Ma di tutto questo non ne può non risentire la stessa attività del Parlamento. Un deputato che non ha uno staff adeguato non farà bene il proprio lavoro. Per questa ragione il parlamento britannico stanzia per i collaboratori di ogni eletto l’equivalente di 14 mila euro e quello tedesco 15.798. L’Europarlamento addirittura 21.209: da cinque a sei volte le somme assegnate ai nostri deputati e senatori.
Però la verità è che questo nostro sistema apparentemente meno dispendionso, libera un sacco di risorse soprattutto per i partiti sempre più poveri. E proprio a scapito della qualità del lavoro parlamentare, evidentemente sempre meno importante. Per pagare i collaboratori ogni deputato può contare su 3.690 euro al mese, che salgono a 4.180 per i senatori. Ma solo metà della somma va rendicontata. Ne consegue che ogni deputato e senatore dispone rispettivamente di 22 mila e 25 mila euro l’anno esentasse, di cui non deve giustificare l’utilizzo, magari pronti per essere girati al partito: beneficiando in più di una detrazione del 26 per cento. Non sono pochi soldi. Parliamo di 8 milioni al Senato e 14 alla Camera pronti a evaporare. Ecco spiegato perché nessuno ha mai voluto mettere mano a uno stato di cose semplicemente scandaloso per il parlamento, che dovrebbe essere il tempio della legalità.
«Oggi esistiamo solo come tesserini da autorizzare, non abbiamo statuto professionale, né una voce di bilancio autonoma. Ma neppure un codice di condotta, ed è inaccettabile», denuncia José De Falco, il presidente dell’associazione dei collaboratori.
Ma nessun effetto hanno avuto, finora, i propositi di Fico espressi in diversi incontri proprio con i rappresentanti di quell’associazione. Né le pressioni di alcuni parlamentari, come Riccardo Magi di +Europa, che si è visto bocciare ripetutamente, l’ultima volta pochi giorni fa, gli ordini del giorno presentati per approdare a una situazione più civile. I costi sono la scusa dietro a cui il palazzo si è sempre nascosto. Nel 2018 il collegio dei questori aveva calcolato che la Camera avrebbe dovuto sopportare un costo fra 6 e 8 milioni l’anno se avesse avuto l’incombenza di gestire direttamente, ma sempre con quei denari oggi assegnati ai parlamentari, contratti regolari con retribuzioni fino a 1.500 euro netti al mese.
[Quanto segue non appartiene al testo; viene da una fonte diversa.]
(** The ways one event can move the record. *)
Inductive advance (c : campaign) (s s' : state) : Prop :=
| Stays :
    ledger s' = ledger s → advance c s s'
| Issues r :
    req_settled r = false →
    ledger s' = (terminated s, requests s ++ [r], toolResponses s, timers s,
                 hangups s) →
    advance c s s'
| SettlesSetup i r :
    requests s !! i = Some r → req_settled r = false →
    req_cont r = ResumeSetup →
    ledger s' = (terminated s, alter settle i (requests s), toolResponses s,
                 timers s, hangups s) →
    advance c s s'
| SettlesResult i r id p :
    requests s !! i = Some r → req_settled r = false →
    req_cont r = ResumeToolCall id p →
    ledger s' = (terminated s, alter settle i (requests s),
                 toolResponses s ++
                   [{| tr_id := id; tr_success := true; tr_message := c |}],
                 timers s ++ [{| delay := 4000; fired := false |}],
                 hangups s) →
    advance c s s'
| SettlesEnded i r :
    requests s !! i = Some r → req_settled r = false →
    req_cont r = ResumeDisconnected ∨ req_cont r = ResumeFailed →
    ledger s' = (true, alter settle i (requests s), toolResponses s, timers s,
                 hangups s) →
    advance c s s'
| SettlesError i r :
    requests s !! i = Some r → req_settled r = false →
    req_cont r = ResumeCatch →
    ledger s' = (true, alter settle i (requests s), toolResponses s, timers s,
                 S (hangups s)) →
    advance c s s'
| Expires t tm :
    timers s !! t = Some tm → fired tm = false →
    ledger s' = (terminated s, requests s, toolResponses s,
                 alter expire t (timers s), S (hangups s)) →
    advance c s s'.

(** The record adds up: the session has ended exactly when a terminal
    POST has settled; acknowledgements and timers are as many as the
    [call_result] POSTs settled; hang-ups are as many as the timers expired
    and the [call_error] POSTs settled. *)
Definition consistent (s : state) : Prop :=
  (terminated s = true ↔ 0 < length (filter terminal_settled (requests s))) ∧
  length (toolResponses s) = length (filter result_settled (requests s)) ∧
  length (timers s) = length (filter result_settled (requests s)) ∧
  Forall (λ tr, tr_success tr = true) (toolResponses s) ∧
  hangups s = length (filter expired (timers s)) +
              length (filter error_settled (requests s)).

(** The [TOOLS] declaration: the [disposition] enum of each scenario file
    and the bounds of [cx_score]. *)
Definition disposition_enum (c : campaign) : list string :=
  match c with
  | RegistrationRecovery =>
      ["COMPLETED_REGISTRATION"; "SCHEDULED_COMPLETION"; "NEEDS_HELP";
       "NOT_INTERESTED"; "WRONG_NUMBER"]
  | DormantReactivation =>
      ["REACTIVATED"; "REMINDED_VALUE"; "NO_TRAVEL_PLANS";
       "FOUND_ALTERNATIVE"; "NOT_INTERESTED"]
  end.

Definition cx_score_minimum : Z := 1.
Definition cx_score_maximum : Z := 10.

(** The parameters are what the declaration asks for. *)
Definition conforms (c : campaign) (p : tool_params) : Prop :=
  (∃ d, tp_disposition p = JStr d ∧ d ∈ disposition_enum c) ∧
  (∃ n, tp_cx_score p = JNum n ∧ (cx_score_minimum ≤ n ≤ cx_score_maximum)%Z) ∧
  (∃ t, tp_summary p = JStr t).

End Session.

(** * Sample runs *)

Example dashboard_duplicate_start_then_error :
  Dashboard.active_ids
    (Dashboard.process
       [(Dashboard.at_ "t0", Dashboard.lifecycle "call_started" "c1");
        (Dashboard.at_ "t1", Dashboard.lifecycle "call_started" "c1");
        (Dashboard.at_ "t2", Dashboard.lifecycle "call_error" "c1")]
       Dashboard.initial) = [JStr "c1"; JStr "c1"].
Proof. vm_compute. reflexivity. Qed.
Troppo, era stata la conclusione. Troppo, per un bilancio di 943 milioni l’anno e 450 milioni spesi fra stipendi e pensioni del personale. Troppo. Eppure il taglio dei vitalizi agli ex parlamentari avrebbe fatto risparmiare (Fico dixit) 44 milioni l’anno: se è così, meno del 20 per cento di quella somma basterebbe per mettere in regola qualche centinaio di ragazzi e tenere il parlamento al riparo da altri casi come quello di Nicosia.
E non si può fare a meno di notare che mentre c’è chi annaspa nel precariato, la Camera dove si è appena deciso di ridurre da 630 a 400 i deputati ha deciso di bandire un concorso per assumere 30 nuovi consiglieri parlamentari.